Plusieurs séries de Boisselier se trouvent au sein de la collection Brown. Elles reprennent certains des thèmes évoqués ci-dessus: Westphalie, Espagne, Second Empire, mais aussi Restauration. Elles sont toutes réalisées de la même façon: planches à l’Italienne avec entre 4 et 6 personnages par planches. Contrairement aux autres séries connues, il n’y a aucune légende ou mention de sources de la main de Boisselier. Au revers de la planche figure la légende sur une étiquette tapuscrite. 
Nous n’avons pu déterminer si ces séries furent une commande de Mme Brown. C’est possible, car elle voyageait souvent à Paris et y séjournait assez longtemps. Elle y a très probablement rencontré Boisselier. Il se peut aussi que ces séries aient fait partie de commandes effectuées par des officiers allemands pendant la guerre et achetées par son mari alors qu’il se trouvait à Paris auprès d’Eisenhower en 1945.
Lorsque la Société des Collectionneurs de Figurines Historiques  décide, après la guerre d’inclure des planches à colorier, Boisselier entreprend une collaboration régulière (La SCFH, fondée avant-guerre a fusionné en 1970 avec La Sabretache qui a d’ailleurs à cette occasion adopté le format du bulletin, et donc la publication périodiques de planches uniformologiques). Il contribue avec des séries de planches et des études souvent rédigées avec ses partenaires de recherche: le commandant Bucquoy et le Lieutenant-Colonel Darbou. Il participe aussi régulièrement aux réunions de cette association avec un autre artiste, lui aussi quelque peu oublié, Pierre-Albert Leroux.
Au début de l’année 1959, Leroux, ancien combattant de la grande guerre décède. Boisselier lui-même, âgé de 78 ans est alors assez malade mais semble se remettre.
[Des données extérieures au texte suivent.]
(** A text, or a number made from it, converts to a simple type. *)
Lemma convert_text ty v w : ty ∈ simple_types -> (exists s, v = Str s) \/ (typeof v = "number" /\ ty <> "boolean") ->
  convertType v ty = Ok w -> typeof w = ty.
Proof.
  intros Hty Hv E.
  apply elem_of_cons in Hty as [-> | [-> | ->%list_elem_of_singleton]%elem_of_cons];
    destruct Hv as [[s ->]|[Hn Hb]]; try done;
    try (destruct v; try discriminate); cbn -[js_Number] in E; injection E as <-; try done; exact (js_Number_typeof (Str _)).
Qed.

Section Accepted.
Context `{FastestValidator}.

Lemma requested_typed e input k setup ty w :
  text_request input -> ty ∈ simple_types -> param_typed e k setup ty = true ->
  converted (requested e input (request_key k setup)) (request_type setup) = Ok w -> w = Undef \/ typeof w = ty.
Proof.
  intros Hin Hty Hp. unfold param_typed in Hp. apply andb_true_iff in Hp as [Hr%bool_decide_eq_true_1 Hs].
  rewrite Hr. cbn [converted]. unfold requested.
  assert (forall x, convertType Undef ty = Ok x -> x = Undef) as Hu.
  { intros x Hx. apply elem_of_cons in Hty as [-> | [-> | ->%list_elem_of_singleton]%elem_of_cons]; by injection Hx as <-. }
  destruct (aget (params e) _) as [s|]; [|intros E; left; by apply Hu].
  apply andb_true_iff in Hs as [Hd Hn]. unfold param_value.
  assert (convertType (non_empty (sprop s "default")) ty = Ok w -> w = Undef \/ typeof w = ty) as Hdef.
  { intros E. unfold default_typed in Hd. destruct (sprop s "default"); try (left; by apply Hu);
      rewrite E in Hd; apply orb_true_iff in Hd as [Hd%bool_decide_eq_true_1|Hd%String.eqb_eq]; auto. }
  destruct (Hin (request_key k setup)) as [-> | [t ->]]; [by rewrite bool_decide_eq_true_2|].
  rewrite bool_decide_eq_false_2 by done. case_bool_decide as Hnum.
  - case_bool_decide as Ht; [done|]. intros E. right. eapply convert_text; [done| |exact E]. right.
    assert (non_empty (js_Number (Str t)) = js_Number (Str t)) as ->.
    { unfold non_empty. rewrite bool_decide_eq_false_2; [done|]. intros Hx. pose proof (js_Number_typeof (Str t)) as Hj.
      rewrite Hx in Hj. discriminate. }
    split; [apply js_Number_typeof|]. intros ->. cbn in Hn. discriminate.
  - unfold non_empty. case_bool_decide; [intros E; left; by apply Hu|]. intros E. right. eapply convert_text; eauto.
Qed.

(** [C39] What the gateway forwards fits what the services declare: a request
    with text parameters that the gateway accepts on an HTTP endpoint of
    version 3 goes to a method that a service offers (apart from the
    description of the API, which the gateway answers), and every parameter
    the method declares as a text, number or boolean is absent or has that
    type. *)
Theorem v3_request_typed name e sp input p :
  (name, e) ∈ v3_strong -> src_params (esource e) = Object sp -> text_request input ->
  onBeforeCall (methodPaths true v3_strong) (route_alias true e) input = Ok p ->
  src_method (esource e) = "gateway.spec" \/
  exists m, (src_method (esource e), m) ∈ all_methods /\
    forall k rule ty, (k, rule) ∈ md_params m -> rule_type rule = Str ty -> ty ∈ simple_types ->
      prop p k = Undef \/ typeof (prop p k) = ty.
Proof.
  intros Hin Hsp Htext Hp.
  assert (forall k, prop input k <> Null) as Hnull by (intros k; by destruct (Htext k) as [-> | [? ->]]).
  destruct (v3_request_values _ _ _ _ _ Hin Hsp Hnull Hp) as (_ & _ & Hkeys & Hvals).
  pose proof v3_calls_checked as Hc. rewrite forallb_forall in Hc.
  pose proof (v3_strong_elem _ _ Hin) as Hm%list_elem_of_In. specialize (Hc _ Hm). cbn [snd] in Hc.
  unfold call_checked in Hc. apply orb_true_iff in Hc as [Hc%String.eqb_eq|Hc]; [by left|right].
  destruct (aget all_methods _) as [m|] eqn:Em; [|done]. exists m. split; [by apply aget_in|].
  intros k rule ty Hk Hrule Hty. unfold call_typed in Hc. rewrite Hsp, forallb_forall in Hc.
  apply list_elem_of_In in Hk. specialize (Hc _ Hk). cbn [fst snd] in Hc.
  rewrite Hrule, bool_decide_eq_true_2, forallb_forall in Hc by done.
  destruct (decide (k ∈ keys sp)) as [Hks|Hks].
  - apply list_elem_of_fmap in Hks as ([k' v] & -> & Hkv). cbn [fst] in *.
    apply list_elem_of_In in Hkv as Hkv'. specialize (Hc _ Hkv'). cbn [fst snd] in Hc. rewrite String.eqb_refl in Hc.
    cbn [negb orb] in Hc. destruct v; try discriminate. eapply requested_typed; eauto.
  - left. apply prop_not_key. unfold keys in *. by rewrite Hkeys.
Qed.
End Accepted.

(** A request for the stakers of a validator *)
Definition stakers_request : obj := [("address", Str "klyvalidator"); ("limit", Str "5")].

Definition stakers_forwarded : obj :=
  Eval vm_compute in match onBeforeCall (H := fun _ _ => []) (methodPaths true v3_strong) (route_alias true api_posStakers)
                             stakers_request with Ok p => p | Throw _ => [] end.

Lemma v3_request_typed_witness :
  prop stakers_forwarded "limit" = Num 5 /\
  (src_method (esource api_posStakers) = "gateway.spec" \/
   exists m, ("indexer.pos.stakers", m) ∈ all_methods /\
     forall k rule ty, (k, rule) ∈ md_params m -> rule_type rule = Str ty -> ty ∈ simple_types ->
       prop stakers_forwarded k = Undef \/ typeof (prop stakers_forwarded k) = ty).
Proof.
  split; [reflexivity|].
  apply (v3_request_typed (H := fun _ _ => []) "posStakers" api_posStakers
           (as_obj (src_params (esource api_posStakers))) stakers_request stakers_forwarded).
  - apply (list_elem_of_lookup_2 _ 45). vm_compute. reflexivity.
  - reflexivity.
  - intros k. unfold stakers_request. cbn [prop]. do 2 (destruct (String.eqb _ k); [right; by eexists|]). by left.
  - vm_compute. reflexivity.
Defined.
Il participe activement à une réunion de la SCFH le 12 septembre. Puis, le 15 septembre alors qu’il travaillait à des planches pour la SCFH, il meurt brutalement.
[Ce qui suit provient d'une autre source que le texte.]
(* ===== verification/RangeSpec.v ===== *)
(** * Ranges from the gateway to the index

    A height or timestamp range that the gateway's pattern accepts is one the
    query code of the indexer can read. *)
From S2P Require Import Prelude JsValue Regex Mapper GatewaySources Gateway GatewayApi GatewaySpec Database Engine Table World DataQuery.
From Stdlib Require Import Ascii DecimalString.
Local Open Scope Z_scope.

Abbreviation chars s := (String.list_ascii_of_string s).
Abbreviation text w := (String.string_of_list_ascii w).

Definition digits (w : list ascii) : Prop := Forall (fun c => in_class [("0", "9")]%char c = true) w.

(** ** Texts of digits are numbers *)

Lemma digit_not_colon c : in_class [("0", "9")]%char c = true -> c <> ":"%char.
Proof. by intros Hd ->. Qed.

Lemma digit_uint c s u : in_class [("0", "9")]%char c = true ->
  NilEmpty.uint_of_string s = Some u -> exists u', NilEmpty.uint_of_string (String c s) = Some u'.
Proof.
  intros Hc Hu. destruct c as [[] [] [] [] [] [] [] []]; try discriminate Hc; simpl; rewrite Hu; simpl; eauto.
Qed.

Lemma digits_uint w : digits w -> exists u, NilEmpty.uint_of_string (text w) = Some u.
Proof.
  induction w as [|c w IH]; [by exists Decimal.Nil|]. intros [Hc Hw]%Forall_cons_1. destruct (IH Hw) as (u & Hu).
  simpl. by eapply digit_uint.
Qed.

Lemma digits_number w : digits w -> exists z, js_Number (Str (text w)) = Num z.
Proof.
  intros Hw. simpl. destruct (String.eqb_spec (text w) "") as [|Hne]; [eauto|].
  destruct w as [|c w]; [done|]. destruct (digits_uint _ Hw) as (u & Hu).
  unfold parse_Z, NilZero.int_of_string. simpl (text _) in *.
  apply Forall_cons_1 in Hw as [Hc _].
  destruct (Ascii.eqb_spec c "-") as [->|Hm]; [discriminate Hc|].
  unfold NilZero.uint_of_string. rewrite Hu. simpl. eauto.
Qed.

(** ** Splitting at the colon *)

Lemma has_char_text c w : c ∉ w -> has_char c (text w) = false.
Proof.
  induction w as [|a w IH]; [done|]. rewrite not_elem_of_cons. intros [Ha Hw]. simpl.
  destruct (Ascii.eqb_spec a c); [congruence|]. by apply IH.
Qed.

Lemma split_on_first c u v : c ∉ u -> split_on c (text (u ++ c :: v)) = text u :: split_on c (text v).
Proof.
  intros Hu%has_char_text. rewrite <- split_on_cons by done. f_equal. clear Hu. by induction u as [|a u IH]; simpl; [|rewrite IH].
Qed.

Lemma digits_no_colon w : digits w -> ":"%char ∉ w.
Proof. intros Hw Hin. by apply (proj1 (Forall_forall _ _) Hw), digit_not_colon in Hin. Qed.

(** ** What the range patterns accept *)

Lemma matches_repeat rs lo hi p q :
  Regex.matches (Rep (Class rs) lo hi) p q -> exists w, snd p = w ++ snd q /\ Forall (fun c => in_class rs c = true) w /\ (lo <= length w)%nat.
Proof.
  intros (n & Hlo & _ & H). revert H. assert (exists m, m = n) as (m & ->) by eauto.
  enough (forall m p, iter_rel m (Regex.matches (Class rs)) p q ->
    exists w, snd p = w ++ snd q /\ Forall (fun c => in_class rs c = true) w /\ length w = m) as Hgo.
  { intros (w & Hw & Hf & Hl)%Hgo. exists w. split_and!; [done..|lia]. }
  clear. induction m as [|m IH]; intros p; simpl.
  - intros ->. by exists [].
  - intros (p' & (c & s & E & Hc & ->) & (w & Hw & Hf & Hl)%IH). exists (c :: w). cbn [snd] in Hw.
    split_and!; [by rewrite E, Hw|by constructor|simpl; lia].
Qed.

Lemma colon_class p q : Regex.matches (Class [(":", ":")]%char) p q -> snd p = ":"%char :: snd q.
Proof.
  intros (c & s & E & Hc & ->). rewrite E. cbn [snd]. f_equal.
  destruct c as [[] [] [] [] [] [] [] []]; try discriminate Hc; reflexivity.
Qed.

(** A number, [:to], [from:] or [from:to]. *)
Lemma height_range_shape s : regex_test HEIGHT_RANGE s = true ->
  digits (chars s) \/ exists u v, digits u /\ digits v /\ (u <> [] \/ v <> []) /\ chars s = u ++ ":"%char :: v.
Proof.
  rewrite regex_test_correct. intros (c & Hm). unfold HEIGHT_RANGE in Hm. cbn [Regex.matches] in Hm.
  destruct Hm as [Hm|[(p & Hc & Hm)|(p & Hm & (q & Hc & (n & _ & Hn & Hr)))]].
  - apply matches_repeat in Hm as (w & Hw & Hd & _). left. cbn [snd] in Hw. rewrite Hw, app_nil_r. exact Hd.
  - right. apply matches_repeat in Hm as (w & Hw & Hd & Hl). apply colon_class in Hc. cbn [snd] in *.
    exists [], w. split_and!; [constructor|exact Hd| |].
    + right. by destruct w; [simpl in Hl; lia|].
    + rewrite Hc, Hw, app_nil_r. done.
  - right. apply matches_repeat in Hm as (w & Hw & Hd & Hl). apply colon_class in Hc. cbn [snd] in *.
    assert (exists v, digits v /\ snd q = v) as (v & Hv & Hq).
    { specialize (Hn 1%nat eq_refl). destruct n as [|[|]]; [..|lia]; cbn [iter_rel] in Hr.
      - subst q. exists []. split; [constructor|done].
      - destruct Hr as (r & (w' & Hw' & Hd' & _)%matches_repeat & ->). exists w'. cbn [snd] in Hw'. by rewrite app_nil_r in Hw'. }
    exists w, v. split_and!; [exact Hd|exact Hv| |].
    + left. by destruct w; [simpl in Hl; lia|].
    + by rewrite Hw, Hc, Hq.
Qed.

(** ** Reading an accepted range *)

(** The bounds a query gets. *)
Definition between (property : string) (lo hi : option Z) : obj :=
  ("property", Str property)
  :: match lo with Some z => [("from", Num z)] | None => [] end
  ++ match hi with Some z => [("to", Num z)] | None => [] end.

(** A single value is left alone; a range becomes a bounded query, unless its
    ends are in the wrong order, which is reported. *)
Definition readable (params : obj) (property s : string) : Prop :=
  (includes ":" s = false /\ normalizeRangeParam params property = Ok params) \/
  exists lo hi,
    (lo <> None \/ hi <> None) /\
    if match lo, hi with Some a, Some b => b <? a | _, _ => false end
    then normalizeRangeParam params property = Throw ("From " +:+ property +:+ " cannot be greater than to " +:+ property +:+ ".")
    else normalizeRangeParam params property
         = Ok (spread (omit params property)
                 [("propBetweens", Arr (match prop params "propBetweens" with Arr l => l | _ => [] end
                                        ++ [Object (between property lo hi)]))]).

Lemma existsb_colon w : digits w -> existsb (Ascii.eqb ":") w = false.
Proof.
  intros Hw. apply not_true_is_false. rewrite existsb_exists. intros (c & Hin & E%Ascii.eqb_eq). subst c.
  by apply (digits_no_colon _ Hw), list_elem_of_In.
Qed.

Lemma text_eq_empty w : String.eqb (text w) "" = bool_decide (w = []).
Proof. by destruct w. Qed.

Lemma range_readable params property s :
  prop params property = Str s -> regex_test HEIGHT_RANGE s = true -> readable params property s.
Proof.
  intros Hp [Hd|(u & v & Hu & Hv & Hne & Hs)]%height_range_shape; unfold readable, normalizeRangeParam, includes; rewrite Hp.
  - left. rewrite existsb_colon by done. done.
  - right. assert (Hs' : s = text (u ++ ":"%char :: v)) by (by rewrite <- Hs, String.string_of_list_ascii_of_string).
    rewrite Hs, existsb_app. cbn [existsb]. rewrite Ascii.eqb_refl, orb_true_r. cbv zeta.
    rewrite Hs', split_on_first, split_on_none by (try apply has_char_text; by apply digits_no_colon). cbn [lookup list_lookup default id].
    destruct (digits_number _ Hu) as (zu & Eu), (digits_number _ Hv) as (zv & Ev).
    exists (if bool_decide (u = []) then None else Some zu), (if bool_decide (v = []) then None else Some zv).
    split; [repeat case_bool_decide; naive_solver|].
    rewrite Eu, Ev, !text_eq_empty. simpl. repeat case_bool_decide; subst; try (naive_solver); simpl; by destruct (zv <? zu).
Qed.

(** ** From the request to the query *)

(** The rule of [fastest-validator] for a text with a pattern: a value that is
    given is a text and the pattern accepts it. *)
Class StringRule `{FastestValidator} := string_rule o specs k fields r :
  fv_validate o specs = [] -> aget specs k = Some (SO fields) ->
  aget fields "type" = Some (SV (Str "string")) -> aget fields "pattern" = Some (SRe r) ->
  prop o k <> Undef -> prop o k <> Null -> exists s, prop o k = Str s /\ regex_test r s = true.

Lemma aget_loose ps k fields :
  aget ps k = Some (SO fields) -> aget fields "type" = Some (SV (Str "string")) ->
  aget (looseSpecParams ps) k = Some (SO fields).
Proof.
  induction ps as [|[j s] ps IH]; [done|]. unfold looseSpecParams. rewrite fmap_cons. cbn [aget].
  destruct (String.eqb_spec j k) as [->|]; [|exact IH]. intros [= ->] Ht. unfold sprop. by rewrite Ht.
Qed.

Section Accepted.
Context `{StringRule}.

(** A height or timestamp range that reaches the indexer through an
    HTTP endpoint of version 3 can be read: it never leads to the error for
    non-numeric ranges, a single value is passed on, and a range becomes the
    bounds it names, or the error for bounds in the wrong order. *)
Theorem accepted_range_readable name e sp input p property fields s :
  (name, e) ∈ v3_strong -> src_params (esource e) = Object sp ->
  NoDup (keys input) -> (forall k, prop input k <> Null) ->
  (property, SO fields) ∈ params e -> aget fields "type" = Some (SV (Str "string")) ->
  aget fields "default" = None ->
  aget fields "pattern" = Some (SRe HEIGHT_RANGE) \/ aget fields "pattern" = Some (SRe TIMESTAMP_RANGE) ->
  (property, Str "=,string") ∈ sp ->
  onBeforeCall (methodPaths true v3_strong) (route_alias true e) input = Ok p -> prop p property = Str s ->
  readable p property s.
Proof.
  intros Hin Hsp Hndi Hnull Hpar Ht Hdef Hpat Hset Hp Hs. apply range_readable; [done|].
  pose proof (v3_wf _ _ (v3_strong_elem _ _ Hin)) as Hwf. unfold wf_request in Hwf.
  apply andb_true_iff in Hwf as [Hnd%bool_decide_eq_true_1 _].
  destruct (v3_request_values _ _ _ _ _ Hin Hsp Hnull Hp) as (_ & Hv & _ & Hvals).
  specialize (Hvals _ _ Hset).
  change (request_key property "=,string") with property in Hvals. change (request_type "=,string") with (Some "string") in Hvals.
  unfold requested, param_value, sprop in Hvals.
  rewrite (aget_elem _ _ _ Hnd Hpar), Ht, Hdef, Hs in Hvals.
  assert (Hpat' : aget fields "pattern" = Some (SRe HEIGHT_RANGE)) by (by destruct Hpat).
  assert (Hdrop : prop (dropEmptyProps input) property = non_empty (prop input property)) by (by apply prop_dropEmptyProps).
  assert (Hgiven : exists t, non_empty (prop input property) = t /\ t <> Undef /\ t <> Null /\ converted t (Some "string") = Ok (Str s)).
  { exists (non_empty (prop input property)). split; [done|]. revert Hvals. unfold non_empty. specialize (Hnull property).
    repeat case_bool_decide; try done; simpl; intros Hc; split_and!; try done; by intros E; rewrite E in Hc. }
  destruct Hgiven as (t & Et & Hu & Hn & Hc).
  destruct (string_rule _ _ property fields HEIGHT_RANGE Hv (aget_loose _ _ _ (aget_elem _ _ _ Hnd Hpar) Ht) Ht Hpat')
    as (s' & Es & Hr); [congruence..|].
  assert (t = Str s') as -> by congruence. simpl in Hc. by injection Hc as <-.
Qed.
End Accepted.

(** A validator that checks the rule for texts. *)
Definition breaks_text_rule (v : val) (sp : spec) : bool :=
  match sp with
  | SO fields =>
      match aget fields "type", aget fields "pattern", v with
      | _, _, Undef | _, _, Null => false
      | Some (SV (Str ty)), Some (SRe r), Str s => String.eqb ty "string" && negb (regex_test r s)
      | Some (SV (Str ty)), Some (SRe r), _ => String.eqb ty "string"
      | _, _, _ => false
      end
  | _ => false
  end.

#[local] Instance check_texts : FastestValidator := fun o ps =>
  fst <$> filter (fun kv => breaks_text_rule (prop o (fst kv)) (snd kv) = true) ps.

#[local] Instance check_texts_rule : StringRule.
Proof.
  intros o ps k fields r Hv Hk Ht Hr Hu Hn.
  assert (Hin : (k, SO fields) ∈ ps).
  { clear -Hk. induction ps as [|[j s] ps IH]; [done|]. cbn [aget] in Hk.
    destruct (String.eqb_spec j k) as [->|]; [injection Hk as ->; by left|right; auto]. }
  assert (Hok : breaks_text_rule (prop o k) (SO fields) = false).
  { apply not_true_is_false. intros Hb.
    assert (k ∈ fv_validate o ps) as Hn'; [|rewrite Hv in Hn'; by apply not_elem_of_nil in Hn'].
    apply list_elem_of_fmap. exists (k, SO fields). split; [done|]. by apply list_elem_of_filter. }
  unfold breaks_text_rule in Hok. rewrite Ht, Hr in Hok. destruct (prop o k) as [| | | | | |s| |]; try done.
  exists s. split; [done|]. by destruct (regex_test r s).
Qed.

Definition range_input : obj := [("height", Str "5:12")].
Definition range_request : result obj :=
  Eval vm_compute in onBeforeCall (methodPaths true v3_strong) (route_alias true api_blocks) range_input.

Lemma accepted_range_readable_witness :
  match range_request with
  | Ok p => readable p "height" "5:12"
  | Throw _ => False
  end.
Proof.
  assert (Hr : onBeforeCall (methodPaths true v3_strong) (route_alias true api_blocks) range_input = range_request)
    by (vm_compute; reflexivity).
  destruct range_request as [p|] eqn:E; [|discriminate].
  eapply (accepted_range_readable "blocks" api_blocks _ range_input p "height").
  - apply (list_elem_of_lookup_2 _ 7). vm_compute. reflexivity.
  - reflexivity.
  - apply (bool_decide_unpack _). vm_compute. exact I.
  - intros k. unfold range_input. cbn [prop]. destruct (String.eqb _ k); discriminate.
  - apply (list_elem_of_lookup_2 _ 1). vm_compute. reflexivity.
  - reflexivity.
  - reflexivity.
  - left. reflexivity.
  - apply (list_elem_of_lookup_2 _ 1). vm_compute. reflexivity.
  - exact Hr.
  - injection E as <-. reflexivity.
Defined.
Ses archives sont rachetées par un collectionneur de Montargis. Au décès de celui-ci, sa collection est dispersée, aujourd’hui on retrouve au gré des collections les gros classeurs de travail d’Henry Boisselier. Sa production ayant été énorme, il n’est pas rare de croiser au détour d’une brocante ou sur eBay, une gouache ou un dessin de Boisselier et parfois, avec de la chance, des séries complètes.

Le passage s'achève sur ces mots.